**Task description:** Report, in full, each line of the material below in which the string "Lemma" occurs.

**Stored data:**

Lemma worldAfter_app (qs1 qs2 : list BatchQuery) (w : W) :
  worldAfter rev this (qs1 ++ qs2) w
  = worldAfter rev this qs2 (worldAfter rev this qs1 w).
Proof.
  revert w; induction qs1 as [|q qs1 IH]; intros w; simpl; [reflexivity|].
  apply IH.
Qed.

Lemma outcomes_app (qs1 qs2 : list BatchQuery) (w : W) :
  outcomes rev this (qs1 ++ qs2) w
  = (outcomes rev this qs1 w
     ++ outcomes rev this qs2 (worldAfter rev this qs1 w))%list.
Proof.
  revert w; induction qs1 as [|q qs1 IH]; intros w; simpl; [reflexivity|].
  now rewrite IH.
Qed.

End BatchAppend.

(** X13.  Running one batch is the same as running its two halves one
    after the other: the slots are those of the first half followed by
    those of the second, run in the world the first half left; [success]
    is the conjunction; the error entries of the second half follow those
    of the first, their indexes moved by the length of the first half. *)
Theorem batch_app :
  forall (rev : Revision) (W : Type) (this : AerostackServer W)
         (qs1 qs2 : list BatchQuery) (w w1 w2 : W) (res1 res2 : BatchResult),
    batch rev this qs1 w = (Normal res1, w1) ->
    batch rev this qs2 w1 = (Normal res2, w2) ->
    batch rev this (qs1 ++ qs2) w
    = (Normal {| batch_results := batch_results res1 ++ batch_results res2;
                 batch_success := batch_success res1 && batch_success res2;
                 batch_errors :=
                   match (errorList res1
                          ++ map (shiftIndex (List.length qs1)) (errorList res2))%list
                   with
                   | [] => None
                   | e :: l => Some (e :: l)
                   end |},
       w2).
Proof.
  intros rev W this qs1 qs2 w w1 w2 res1 res2 H1 H2.
  rewrite batch_eq in H1. injection H1 as <- <-.
  rewrite batch_eq in H2. injection H2 as <- <-.
  rewrite batch_eq.
  fold (batchResult rev this qs1 w).
  fold (batchResult rev this qs2 (worldAfter rev this qs1 w)).
  rewrite !errorList_batchResult.
  rewrite outcomes_app, worldAfter_app, map_app, forallb_app, failures_app.
  rewrite outcomes_length, Nat.add_0_l.
  rewrite (failures_shift (outcomes rev this qs2 _) (List.length qs1)).
  cbn [batchResult batch_results batch_success].
  f_equal. f_equal.
  now destruct (failures 0 (outcomes rev this qs1 w) ++ _)%list.
Qed.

**Reply:**
Lemma worldAfter_app (qs1 qs2 : list BatchQuery) (w : W) :
Lemma outcomes_app (qs1 qs2 : list BatchQuery) (w : W) :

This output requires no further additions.